Kant : une laïcisation inachevée mais profonde de la pensée
On présente très souvent Immanuel Kant (1724-1804) comme celui qui aurait « qui avait, selon sa propre formule supprimé le savoir pour faire place à la croyance ». À la fois homme des Lu­mières et chrétien convaincu, Kant a su faire la part du feu, en montrant l’inanité des soi-disant preuves de l’existence de Dieu et de toute la métaphysique prétendument rationnelle pour cantonner la métaphysique dans la sphère de la subjectivité, individuelle ou collective, et de l’existence morale. Après Kant, et c’est en cela que sa philosophie a « fait époque », on pourra développer beaucoup de systèmes, mais on ne pourra plus ambitionner sérieusement de faire de la métaphysique une science au même titre que les mathématiques. Insistons sur ce qui fait le ressort de la critique kantienne, à savoir la thèse suivante : penser, ce n’est pas seulement analyser, décomposer, déconstruire. Penser, c’est aussi connaître le réel et c’est d’abord juger, sortir du verbalisme, aller vers ce qui existe. L’existence ne se démontre pas, elle se montre. Prenons deux exemples, celui de Kant lui-même pour commencer. Si je dis : « Tous les corps sont étendus », je n’enrichis en rien ma connaissance, car un corps étant un objet tridimensionnel, dire qu’il est étendu est une tautologie qui n’apprend rien de neuf à qui que ce soit. J’ai à la rigueur montré que je connaissais le sens du mot. On appellera ce jugement un jugement analytique. Mais si je dis : « Tous les corps sont pesants », là je sors du verbalisme, je me confronte au réel, j’ajoute quelque chose à ma définition initiale ; en d’autres termes je produis un jugement synthétique. Et je formule un principe de base de la physique.

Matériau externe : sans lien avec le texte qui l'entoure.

(* ===== verification/Prelude.v ===== *)
(** * A verification development for core components of WebKit (WebKitGTK)

    WebKit is a browser engine.  Its source falls into the JavaScript engine
    (src/Source/JavaScriptCore), the document and rendering engine
    (src/Source/WebCore), the multi-process embedding layer
    (src/Source/WebKit), and the base library under all of them
    (src/Source/WTF).  This library models components of the last three whose
    logic is their own - algorithms on data, state machines, codecs - as
    executable functions, and proves what makes them correct.

    ** Conventions

    A function that can fail an assertion (of either kind, debug or release) or
    read out of range returns an [option]; [None] is that failure, so a theorem
    that a call returns [Some] is a theorem that no assertion fails and no index
    is out of range.  Machine integers are [Z], with [i32] and [u32] written
    where the type wraps; the conditions under which no wrap happens are
    hypotheses of the theorems.  A loop that is not structural takes fuel, and
    the theorems show that the fuel given is enough: the results are never of
    the form "if it returns".  Code that is not under src/ (the generated entity
    table, ICU, the C library's clock and time zone, clients of the embedding
    layer), and large classes that a component only calls (URLs, the style sheet
    parser, hash-table order), are arguments.

    ** The parts, and where they are

    - Region (src/Source/WebCore/platform/graphics/Region.cpp, IntRect.h):
      [Geometry], [Region] are the model - a shape is the two vectors of spans
      and segments of the class.  [RegionAlgebra], [RegionBounds]
      and [RegionCorrect] show that the scan-line algorithms compute union,
      intersection, difference and translation of point sets, keep the class
      invariant, and that the representation is canonical, so that [operator==]
      is equality of point sets.  Coordinates are within +-2^30, so that widths
      do not overflow.
    - The HTML tokenizer (src/Source/WebCore/html/parser): [ASCIICType],
      [SegmentedString] (platform/text/SegmentedString.cpp), [HTMLEntitySearch],
      [HTMLEntityParser] (with [HTMLEntityCorrect]), [HTMLToken], [HTMLTokenizer] (all states of
      HTMLTokenizer.cpp).  The tokenizer is written against the interface
      [InputStream], which [SegmentedString] implements and whose laws it is
      shown to keep (it refines a flat list of characters).
      [HTMLTokenizerStates], [HTMLTokenizerSafe], [HTMLTokenizerSteps] and
      [HTMLTokenizerCorrect] show that from every reachable tokenizer a call
      ends within [3n+3] jumps on [n] characters and fails no assertion;
      [HTMLTokenizerText] and [HTMLTokenizerTags] say what is emitted.
    - Dates of forms: [Double] (the rounding of the arithmetic), [DateMath]
      (src/Source/WTF/wtf/DateMath.cpp), [DateComponents]
      (src/Source/WebCore/platform/DateComponents.cpp) and [DateInputTypes]
      (the six input types of src/Source/WebCore/html).  [DateMathCorrect] and
      [DateComponentsAdd] relate them to the Gregorian calendar and to ISO
      8601; [DateComponentsAdd], [DateComponentsParse], [DateComponentsPrint],
      [DateComponentsMs] and [DateInputTypesProperties] have limits, parsing,
      printing and the round trips.  Times are within +-9*10^15 ms, where doubles are exact; texts are
      short enough for an [unsigned] index.
    - Session history (src/Source/WebKit/UIProcess/WebBackForwardList.cpp):
      [WebBackForwardList]; the clients' answers are arguments and what the page
      is told is a list of calls.  [WebBackForwardListProperties] shows that
      the list refines a zipper.
    - Base64 (src/Source/WTF/wtf/text/Base64.cpp): [Base64], with
      [Base64Encode], [Base64Decode] and [Base64Correct] against the reference
      of RFC 4648.  Lengths are up to the limit the encoder tests itself, and
      2^30 for the decoder.
    - Content blockers (src/Source/WebCore/contentextensions).  Rules are
      triggers with actions; URL filters become automata, automata become
      bytecode, and a load asks every extension for the actions of its URL.
      [DFA] holds automata, [DFABytecode], [DFABytecodeCompiler] and
      [DFABytecodeInterpreter] the machine, its compiler and its interpreter;
      [DFATransitions], [DFAEmit], [DFACompile], [DFARun] and [DFASimulation] lead to [DFAProperties]: compiled code finds exactly the
      actions of the automata.  [ContentExtensionRule] and
      [ContentExtensionCompiler] have the rules and the serialization of their
      actions; [ContentExtensionSerialize] shows what is read back.  [ContentExtension] is
      one extension with its caches and [ContentExtensionsBackend] the table of
      all; [ContentExtensionCorrect], [ContentExtensionProperties] and
      [ContentExtensionsBackendCorrect] say which rules apply to a load.
      Automata have fewer than 2^30 nodes, transitions and actions; running
      takes fewer than (|url|+3)*(|bytecode|+1) instructions; the serialized
      actions of a rule list have fewer than 2^32-1 bytes.
    - From NFAs to DFAs (NFAToDFA.cpp, MutableRangeList.h, ImmutableNFA.h of the
      same directory): [MutableRangeList] is the list of character ranges whose
      cells are linked by index in a vector; [MutableRangeListCorrect] relates
      the vector to a list with a cursor and shows that [extend] merges two lists character by character.  [NFA] and [NFAToDFA]
      have the automata and the powerset construction; [NFAToDFAClosure]
      leads to [NFAToDFACorrect]: the DFA is where the NFA can
      be, and converted, compiled and interpreted an NFA gives the actions it
      finds on the URL.  The number
      of rounds is a bound on the reachable sets of nodes; 128 times that number
      fits 32 bits.
    - Minimization of DFAs (DFAMinimizer.cpp): [DFAMinimizer] refines a
      partition of the nodes and one of the transitions, held in arrays.
      [DFAPartition] has the partitions and the refinement loop on any graph,
      [DFASingular] the ranges of characters that no node tells apart and the
      tables of transitions, and [DFAMinimizerCorrect] shows that the result has
      the same actions after each word and no two nodes alike.  There are no
      more turns of the loop than transitions.
    - Combination of DFAs (DFACombiner.cpp): [DFACombiner] builds the product of
      two automata, with a node for each pair that a word leads to, and joins
      small automata until they are large enough.  [DFACombinerCorrect] shows
      that what is handed on finds what was added.  The number of turns is the
      number of pairs of nodes, one of which can be missing.
    - From URL filters to NFAs (URLFilterParser.cpp, Term.h,
      CombinedURLFilters.cpp, ImmutableNFANodeBuilder.h of the same directory):
      [ImmutableNFANodeBuilder] writes the nodes of an automaton, [Term] has the
      terms of a filter (character sets of 128 bits, groups, quantifiers) and
      the graph they generate.  [TermLanguage] gives the strings a term matches
      and what the quick tests of a term say of them; [NFAFragment] is the
      theory of automata built piece by piece, and [TermGraph] shows that the
      graph of a term reads exactly its strings.  [CombinedURLFilters] is the
      tree of shared prefixes of a rule list, with domains; its theorems are in
      [CombinedURLFiltersTree]: the automaton of
      a path of the tree, taken through NFA, DFA, bytecode and interpreter,
      reports the actions of the prefix a URL has.  [CombinedURLFiltersProcess]
      is the loop that takes the tree apart into automata of a limited size, in
      which the ends of filters with the same actions share their nodes.
      [CombinedURLFiltersGraph] is an automaton under construction with several
      open nodes, [CombinedURLFiltersSubtree] the walk over a subtree, and
      [CombinedURLFiltersProcessCorrect] shows that the automata together find
      exactly the actions of the patterns that match.
      The walk takes at most two turns per vertex and an automaton takes at
      least one leaf.  [URLFilterParser] is the
      delegate that turns the tokens of a pattern into terms, with all its
      error statuses; the regular expression parser that calls it (YARR) is an
      argument.  [URLFilterParserCorrect] shows, on every regular expression of
      the supported subset, that the terms left in the tree by [addFilter] match
      a URL exactly where the expression does.
    - [RuleListCompiler] is the compiler of rule lists as a whole
      (ContentExtensionCompiler.cpp): it puts the patterns and conditions of the
      rules into filters and takes the filters through all of the above; what
      the client is told is a list of calls.  [RuleListCompilerCorrect] joins
      the theorems of the passes: the bytecode of a list of patterns finds the
      actions of the patterns that a URL matches and the universal actions.  It
      asks that sizes stay below the widths of the source's counters, that some
      string and not the empty one matches each pattern, and, where a pattern
      reads the end of the URL, that the automata are safe for the bytecode
      compiler; two examples show that the room on the first root and this
      safety can fail.

    ** Not modelled

    Within these components: the debug offsets of pushed-back input,
    [parseError] (a no-op in the source), dumps and logging, the local time
    zone, Cocoa snapshots, the editing of a request after a load is promoted.
    The rest of the engine is not modelled: the JavaScript engine (its
    compilers, heap and runtime), DOM, style, layout and painting, networking,
    media, and the inspector; most of it is either glue to platform libraries or
    needs semantics (of JavaScript, of CSS) that are larger than the code.
    Of the content blockers, the regular expression parser and the JSON reader
    are not modelled: what they return is an argument. *)

From Stdlib Require Export ZArith Lia Bool.
From stdpp Require Export base numbers option list list_numbers strings sets.

#[global] Open Scope Z_scope.

(** ** Machine integers

    An [int] of the source is a [Z]; the operations that can leave the 32-bit
    range go through [i32] (two's complement wrap) or [u32] (reduction modulo
    [2^32]), written out where the source computes with the type. *)

Definition i32 (z : Z) : Z := (z + 2 ^ 31) mod 2 ^ 32 - 2 ^ 31.
Definition u32 (z : Z) : Z := z mod 2 ^ 32.

Definition INT_MAX : Z := 2 ^ 31 - 1.
Definition INT_MIN : Z := - 2 ^ 31.

Definition is_i32 (z : Z) : Prop := INT_MIN <= z <= INT_MAX.

Lemma i32_id z : is_i32 z -> i32 z = z.
Proof.
  unfold is_i32, INT_MIN, INT_MAX, i32. intros H.
  rewrite Z.mod_small; lia.
Qed.

Lemma i32_range z : is_i32 (i32 z).
Proof.
  unfold is_i32, INT_MIN, INT_MAX, i32.
  pose proof (Z.mod_pos_bound (z + 2 ^ 31) (2 ^ 32)). lia.
Qed.

Lemma u32_id z : 0 <= z < 2 ^ 32 -> u32 z = z.
Proof. apply Z.mod_small. Qed.

Lemma u32_range z : 0 <= u32 z < 2 ^ 32.
Proof. apply Z.mod_pos_bound. lia. Qed.

(** Coordinates in this range can be added and subtracted once without
    leaving the 32-bit range. *)
Definition coord (z : Z) : Prop := - 2 ^ 30 <= z < 2 ^ 30.

Lemma coord_sub_i32 a b : coord a -> coord b -> i32 (a - b) = a - b.
Proof. unfold coord. intros. apply i32_id. unfold is_i32, INT_MIN, INT_MAX. lia. Qed.

Lemma coord_add_i32 a b : coord a -> coord b -> i32 (a + b) = a + b.
Proof. unfold coord. intros. apply i32_id. unfold is_i32, INT_MIN, INT_MAX. lia. Qed.

Create HintDb wk.
Create Rewrite HintDb wk.
#[export] Hint Rewrite coord_sub_i32 coord_add_i32 using (assumption || (unfold coord in *; lia)) : wk.

(** ** Characters

    Characters are code units, kept as [Z].  [chr "x"] is the code of a
    character literal and [chrs "xyz"] the codes of a string literal, both as
    numerals. *)

Definition char_code (s : string) : Z :=
  match s with String a _ => Z.of_N (Ascii.N_of_ascii a) | EmptyString => 0 end.

Fixpoint char_codes (s : string) : list Z :=
  match s with String a s => Z.of_N (Ascii.N_of_ascii a) :: char_codes s | EmptyString => [] end.

Notation "'chr' x" := ltac:(let v := eval vm_compute in (char_code x) in exact v)
  (at level 0, x at level 0, only parsing).
Notation "'chrs' x" := ltac:(let v := eval vm_compute in (char_codes x) in exact v)
  (at level 0, x at level 0, only parsing).

(** ** Boolean comparisons

    [zbool] turns every boolean comparison of the context and the goal into
    the proposition it decides. *)

Ltac zbool :=
  repeat match goal with
  | H : _ && _ = true |- _ => apply andb_true_iff in H as [? ?]
  | H : _ || _ = false |- _ => apply orb_false_iff in H as [? ?]
  | H : negb _ = true |- _ => apply negb_true_iff in H
  | H : negb _ = false |- _ => apply negb_false_iff in H
  | H : (_ <? _) = true |- _ => apply Z.ltb_lt in H
  | H : (_ <? _) = false |- _ => apply Z.ltb_ge in H
  | H : (_ <=? _) = true |- _ => apply Z.leb_le in H
  | H : (_ <=? _) = false |- _ => apply Z.leb_gt in H
  | H : (_ =? _) = true |- _ => apply Z.eqb_eq in H
  | H : (_ =? _) = false |- _ => apply Z.eqb_neq in H
  end.

(** Case analysis on the scrutinee of the first [if] or [match] of the goal. *)
Ltac step_if :=
  match goal with
  | |- context [if ?b then _ else _] => destruct b eqn:?
  end.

« Kant a su faire la part du feu, en montrant l’inanité des soi-disant preuves de l’existence de Dieu et de toute la métaphysique prétendument rationnelle pour cantonner la métaphysique dans la sphère de la subjectivité, individuelle ou collective, et de l’existence morale. »

Ce faisant, Kant s’opposait frontalement à ce grand penseur idéaliste que fut Gottfried Wilhelm Leibniz, lequel développait une métaphysique qui était une sorte de méta-mathématique : Dum Deus calculat […] fit mundus  (Dieu a fait le monde en calculant). Que Leibniz, par ailleurs inventeur du calcul infinitésimal, ait été ingénieur des mines et directeur des mines du Harz, ne change rien au contenu idéaliste de son système, au principe duquel se trouve un Dieu qui calcule tout. Avec Kant, la philosophie se place résolument du point de vue de l’homme. Notre pensée peut bien rêver de se placer hors de l’espace et du temps (« La blanche colombe peut rêver qu’elle volerait mieux dans le vide »), mais en tant qu’elle est connaissance, elle est soumise à des conditions de possibilité. Le donné infiniment divers qui nous est fourni par la sensibilité, qui est pure réceptivité, et les catégories au moyen desquelles l’entendement introduit de l’unité dans ce « divers » fourni par les sens. Divers spatio-temporel. Notre seul rapport direct au réel, ce sont les intuitions sensibles (il n’en est pas d’autres !), tout le reste étant travail discursif (c’est-à-dire logique et non réel : notre sensibilité ne fait que recevoir, notre entendement met de l’ordre dans cette matière mais ne crée rien du tout). L’entendement classe, unifie et organise. La métaphysique commence quand la pensée, à ses risques et périls, dépasse le champ de l’expérience possible.
Ce rappel schématique a simplement pour but de faire ressaisir que Kant, par-delà son vocabulaire rébarbatif, est un penseur du concret. L’espace et le temps sont des formes a priori sous lesquelles le réel nous apparaît dans sa matérialité. Même si elle est relative aux formes de la sensibilité (concession de Kant à l’idéalisme), une sensation n’est pas une apparence, la sensibilité ne saurait se dissoudre dans l’intellect.
Et certes Kant, même s’il évoque allusivement la possibilité que sensibilité et entendement puissent dériver « d’une souche commune », développe une théorie résolument anhistorique de la raison et du « sujet transcendantal », faisant l’impasse sur les constituants sociaux de la connaissance. Certes, sa théorie de la méthode, deuxième partie de la Critique de la raison pure, est restée quasiment à l’état d’esquisse. Il n’en demeure pas moins que Kant, contemporain des premiers triomphes de la physique et des premiers progrès balbutiants de la chimie, a pleinement compris que les mathématiques devaient davantage fournir un outil qu’une vision du monde. Et son apport est d’avoir posé que la connaissance, y compris dans le cas si particulier des mathématiques (les jugements synthétiques a priori ne sont pas le compte rendu d’une expérience réelle mais l’anticipation d’une expérience possible inscriptible dans l’espace et dans le temps) est toujours en rapport avec la matérialité.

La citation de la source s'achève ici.